An administrative law judge is scheduled to hold a hearing July 1 in the case, which targets a Florida Fish and Wildlife Conservation Commission rule that took effect in May and added a series of animals — ranging from anacondas to meerkats and flying foxes — to a list of “prohibited non-native species.”
The rule generally allows the prohibited species to be kept only for research or exhibition purposes, though it includes an exception for people who had the animals as pets before the change took effect. Those people can obtain permits to keep possession until the animals die.
But the rule bars selling or buying the animals in Florida, spurring the challenge from 12 anaconda owners and dealers who live in various areas of the state. In part, they argue that the commission didn’t properly compile what is known as a “Statement of Estimated Regulatory Costs” that would show the financial impact of the rule on small businesses.
“As a result of the adoption of the rule prohibiting possession of the reptile species, petitioners will suffer not only losses in revenue from the breeding, trade and sale of the anacondas but also the fruits of their research, taxonomy work, conservation and education efforts,” the challenge said. “The rule’s requirement that Floridians end all breeding programs and cease possession of any reptile species deprives petitioners of the expected economic benefit of raising them to maturity and selling offspring, as well as effectively extinguishes current and future sales, research, conservation and educational plans.”

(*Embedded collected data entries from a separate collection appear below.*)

Lemma decodeBatchLoop_sound n payload pos out pos' out' :
  (pos <= length payload)%nat ->
  decodeBatchLoop n payload pos out = Ok (pos', out') ->
  exists ps, length ps = n /\ out' = out ++ ps /\
    Forall (fun p => zlen p < 2 ^ 32) ps /\ (pos' <= length payload)%nat /\
    drop pos payload = concat (map enc_payload ps) ++ drop pos' payload.
Proof.
  revert pos out. induction n as [|n IH]; intros pos out Hpos H; simpl in H.
  { simplify_eq. exists []. by rewrite app_nil_r. }
  repeat case_decide; try done.
  pose proof (be_val_slice_bound payload pos (pos + 4) 4 ltac:(lia) ltac:(lia) ltac:(lia)) as Hb.
  set (l := Z.to_nat (be_val (slice pos (pos + 4) payload))) in *.
  destruct (slice_cut payload pos (pos + 4)) as [E1 L1]; [lia..|].
  destruct (slice_cut payload (pos + 4) (pos + 4 + l)) as [E2 L2]; [lia..|].
  assert (zlen (slice (pos + 4) (pos + 4 + l) payload) = be_val (slice pos (pos + 4) payload)) as EL
    by (rewrite L2; subst l; lia).
  apply IH in H as (ps & <- & -> & HF & Hle & E); [|lia].
  exists (slice (pos + 4) (pos + 4 + l) payload :: ps). split_and!; try done.
  - by rewrite <- app_assoc.
  - constructor; [|done]. rewrite EL. lia.
  - cbn [map concat]. unfold enc_payload at 1. rewrite EL, be_bytes_slice by lia.
    rewrite E1, E2, E. by rewrite <- !app_assoc.
Qed.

The rule is part of a broader effort by the state to limit invasive species that can harm Florida wildlife, an issue that has drawn particular attention because of pythons in the Everglades.
Anacondas are found in South America, and the rule affects possession and sale of three types: yellow anaconda, Beni anaconda and DeSchauensee’s anaconda, according to the commission. A 2010 state law barred the possession and sale of green anaconda and pythons.

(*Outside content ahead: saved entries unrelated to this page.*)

(* ===== verification/WalFormat.v ===== *)
(** * The write-ahead log's record format and replay (internal/wal/wal.go)

    [encode_record] is the part of [Log.AppendRecord] that validates a record and
    lays out its bytes (version 3: header, topic, key, payload, CRC32C trailer);
    [readV1Record], [readV2Record] and [ReplayWithOptions] are the recovery path.
    The group-commit protocol that puts the bytes on disk is in [WalLog]. *)

From S2P Require Import Prelude GoLib.
Open Scope Z_scope.
Open Scope go_scope.

Module Wal.

Inductive wal_err :=
| ErrCorruptRecord
| ErrInvalidSyncMode
| ErrPayloadTooLarge
| ErrIO (e : io_err)
| ErrCallback (code : Z)   (* an error the replay callback returned *)
| ErrSys (code : Z).       (* an error of the operating system *)

Definition MaxPayloadSize : Z := Z.shiftl 64 20.

Record WalRecord := mkRecord {
  Timestamp : Z;
  Topic : string;
  Key : string;
  Partition : Z;
  Payload : bytes
}.

Record ReplayOptions := mkReplayOptions { AllowPartialTail : bool }.

Definition DefaultReplayOptions : ReplayOptions := mkReplayOptions true.

(** [header[2:]] of a version 3 record: version, flags, timestamp, partition and
    the three lengths. *)
Definition record_header (rec : WalRecord) : bytes :=
  [Byte.x03; Byte.x00] ++
  be_bytes 8 (u64 (Timestamp rec)) ++
  be_bytes 4 (u32 (Partition rec)) ++
  be_bytes 2 (zlen (bs_of (Topic rec))) ++
  be_bytes 2 (zlen (bs_of (Key rec))) ++
  be_bytes 4 (zlen (Payload rec)).

Definition record_body (rec : WalRecord) : bytes :=
  bs_of (Topic rec) ++ bs_of (Key rec) ++ Payload rec.

(** The running checksum over the four [h.Write] calls. *)
Definition record_crc (rec : WalRecord) : Z :=
  crc_update (crc_update (crc_update (crc_update 0 (record_header rec))
    (bs_of (Topic rec))) (bs_of (Key rec))) (Payload rec).

(** The bytes the five [l.w.Write] calls put into the buffer. *)
Definition record_bytes (rec : WalRecord) : bytes :=
  [Byte.x47; Byte.x57] ++ record_header rec ++ record_body rec ++
  be_bytes 4 (record_crc rec).

(** [AppendRecord] up to the mutex: the guards, in order, and the encoding.
    [now] is [time.Now().UnixNano()], used for a zero timestamp. *)
Definition encode_record (now : Z) (rec : WalRecord) : result wal_err bytes :=
  if (Partition rec =? 0) && bool_decide (Topic rec = "") then Err ErrCorruptRecord
  else
    let rec := if Timestamp rec =? 0 then {| rec with Timestamp := now |} else rec in
    if Partition rec <? -1 then Err ErrCorruptRecord
    else if 0xFFFF <? zlen (bs_of (Topic rec)) then Err ErrCorruptRecord
    else if 0xFFFF <? zlen (bs_of (Key rec)) then Err ErrCorruptRecord
    else if MaxPayloadSize <? zlen (Payload rec) then Err ErrPayloadTooLarge
    else Ok (record_bytes rec).

(** [readFull] with the partial-tail rule that every read of a record applies:
    [None] ends the replay without an error. *)
Definition read_or_tail (opts : ReplayOptions) (n : nat) (r : bytes) :
    result wal_err (option (bytes * bytes)) :=
  match read_full n r with
  | Ok x => Ok (Some x)
  | Err UnexpectedEOF =>
      if AllowPartialTail opts then Ok None else Err (ErrIO UnexpectedEOF)
  | Err EOF => Err (ErrIO EOF)
  end.

Definition nth_byte (b : bytes) (i : nat) : byte := default Byte.x00 (b !! i).

(** The reader is past the magic. A [None] result is the [nil, nil] return. *)
Definition readV2Record (opts : ReplayOptions) (r : bytes) :
    result wal_err (option (WalRecord * bytes)) :=
  let? h := read_or_tail opts 22 r in
  match h with
  | None => Ok None
  | Some (header, r) =>
    let version := nth_byte header 0 in
    if negb (bool_decide (version = Byte.x02)) && negb (bool_decide (version = Byte.x03))
    then Err ErrCorruptRecord
    else
      let topicLen := be_val (slice 14 16 header) in
      let keyLen := be_val (slice 16 18 header) in
      let payloadLen := be_val (slice 18 22 header) in
      if (payloadLen <? 0) || (MaxPayloadSize <? payloadLen) then Err ErrCorruptRecord
      else
        let? b := read_or_tail opts (Z.to_nat (topicLen + keyLen + payloadLen)) r in
        match b with
        | None => Ok None
        | Some (body, r) =>
          let topicEnd := Z.to_nat topicLen in
          let keyEnd := Z.to_nat (topicLen + keyLen) in
          let rec := mkRecord
            (i64 (be_val (slice 2 10 header)))
            (str_of (take topicEnd body))
            (str_of (slice topicEnd keyEnd body))
            (i32 (be_val (slice 10 14 header)))
            (drop keyEnd body) in
          if bool_decide (version = Byte.x03) then
            let? c := read_or_tail opts 4 r in
            match c with
            | None => Ok None
            | Some (crcBuf, r) =>
              if crc_update (crc_update 0 header) body =? be_val crcBuf
              then Ok (Some (rec, r)) else Err ErrCorruptRecord
            end
          else Ok (Some (rec, r))
        end
  end.

Definition readV1Record (opts : ReplayOptions) (prefix r : bytes) :
    result wal_err (option (WalRecord * bytes)) :=
  let? h := read_or_tail opts 12 r in
  match h with
  | None => Ok None
  | Some (headerRest, r) =>
    let header := prefix ++ headerRest in
    let topicLen := be_val (slice 8 10 header) in
    let payloadLen := be_val (slice 10 14 header) in
    if (topicLen <? 0) || (payloadLen <? 0) || (MaxPayloadSize <? payloadLen)
    then Err ErrCorruptRecord
    else
      let? b := read_or_tail opts (Z.to_nat (topicLen + payloadLen)) r in
      match b with
      | None => Ok None
      | Some (body, r) =>
        Ok (Some (mkRecord (i64 (be_val (slice 0 8 header)))
                    (str_of (take (Z.to_nat topicLen) body)) "" (-1)
                    (drop (Z.to_nat topicLen) body), r))
      end
  end.

(** One iteration of the replay loop: [None] ends it with a nil error. *)
Definition replay_next (opts : ReplayOptions) (r : bytes) :
    result wal_err (option (WalRecord * bytes)) :=
  match read_full 2 r with
  | Err EOF => Ok None
  | Err UnexpectedEOF =>
      if AllowPartialTail opts then Ok None else Err (ErrIO UnexpectedEOF)
  | Ok (prefix, r) =>
      if bool_decide (nth_byte prefix 0 = Byte.x47) && bool_decide (nth_byte prefix 1 = Byte.x57)
      then readV2Record opts r
      else readV1Record opts prefix r
  end.

(** The loop, with the state [S] that the callback [fn] updates. [None] is out of
    fuel; the second component of the pair is the error [ReplayWithOptions] returns. *)
Fixpoint replay_loop {S : Type} (fuel : nat) (opts : ReplayOptions)
    (fn : S -> WalRecord -> S * option Z) (r : bytes) (s : S) : option (S * option wal_err) :=
  match fuel with
  | O => None
  | S fuel =>
      match replay_next opts r with
      | Err e => Some (s, Some e)
      | Ok None => Some (s, None)
      | Ok (Some (rec, r)) =>
          match fn s rec with
          | (s, Some code) => Some (s, Some (ErrCallback code))
          | (s, None) => replay_loop fuel opts fn r s
          end
      end
  end.

(** What [os.Open] finds at the path. *)
Inductive wal_file := Missing | Unreadable (code : Z) | Contents (b : bytes).

Definition ReplayWithOptions {S : Type} (f : wal_file) (opts : ReplayOptions)
    (fn : S -> WalRecord -> S * option Z) (s : S) : option (S * option wal_err) :=
  match f with
  | Missing => Some (s, None)
  | Unreadable code => Some (s, Some (ErrSys code))
  | Contents b => replay_loop (Datatypes.S (length b)) opts fn b s
  end.

Definition Replay {S : Type} (f : wal_file) (fn : S -> WalRecord -> S * option Z) (s : S) :=
  ReplayWithOptions f DefaultReplayOptions fn s.

(** The callback that collects the records in order. *)
Definition collect (acc : list WalRecord) (rec : WalRecord) : list WalRecord * option Z :=
  (acc ++ [rec], None).

(** Records as [AppendRecord] accepts them, with the timestamp already chosen and
    the fields in the range of their Go types. *)
Definition record_ok (rec : WalRecord) : Prop :=
  in_i64 (Timestamp rec) /\ in_i32 (Partition rec) /\
  zlen (bs_of (Topic rec)) <= 0xFFFF /\ zlen (bs_of (Key rec)) <= 0xFFFF /\
  zlen (Payload rec) <= MaxPayloadSize.

(** ** The layout of a record *)

Lemma length_record_header rec : length (record_header rec) = 22%nat.
Proof. unfold record_header. rewrite !length_app, !length_be_bytes. done. Qed.

Lemma header_slices rec :
  let h := record_header rec in
  slice 2 10 h = be_bytes 8 (u64 (Timestamp rec)) /\
  slice 10 14 h = be_bytes 4 (u32 (Partition rec)) /\
  slice 14 16 h = be_bytes 2 (zlen (bs_of (Topic rec))) /\
  slice 16 18 h = be_bytes 2 (zlen (bs_of (Key rec))) /\
  slice 18 22 h = be_bytes 4 (zlen (Payload rec)).
Proof.
  unfold record_header. cbv zeta.
  set (a := [Byte.x03; Byte.x00]). set (b := be_bytes 8 _). set (c := be_bytes 4 (u32 _)).
  set (d := be_bytes 2 (zlen (bs_of (Topic rec)))). set (e := be_bytes 2 (zlen (bs_of (Key rec)))).
  set (g := be_bytes 4 _).
  assert (length a = 2 /\ length b = 8 /\ length c = 4 /\ length d = 2 /\ length e = 2 /\ length g = 4)%nat
    as (La & Lb & Lc & Ld & Le & Lg) by (subst a b c d e g; rewrite !length_be_bytes; done).
  split_and!.
  - apply slice_app; lia.
  - rewrite (app_assoc a b). apply slice_app; rewrite ?length_app; lia.
  - rewrite (app_assoc a b), (app_assoc (a ++ b) c). apply slice_app; rewrite ?length_app; lia.
  - rewrite (app_assoc a b), (app_assoc (a ++ b) c), (app_assoc ((a ++ b) ++ c) d).
    apply slice_app; rewrite ?length_app; lia.
  - rewrite (app_assoc a b), (app_assoc (a ++ b) c), (app_assoc ((a ++ b) ++ c) d),
      (app_assoc (((a ++ b) ++ c) ++ d) e).
    apply slice_last; rewrite ?length_app; lia.
Qed.

Lemma header_version rec : nth_byte (record_header rec) 0 = Byte.x03.
Proof. done. Qed.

While it had not filed legal arguments at the state Division of Administrative Hearings as of Thursday morning, the commission last month pointed to a need to prevent invasive species from becoming established in the state.
“Our native fish and wildlife are facing a serious threat posed by various invasive species found throughout the state,” Kipp Frohlich, director of the commission’s Division of Habitat and Species Conservation, said in a prepared statement. “This new rule will help prevent those species on the prohibited list from becoming the next Burmese python.”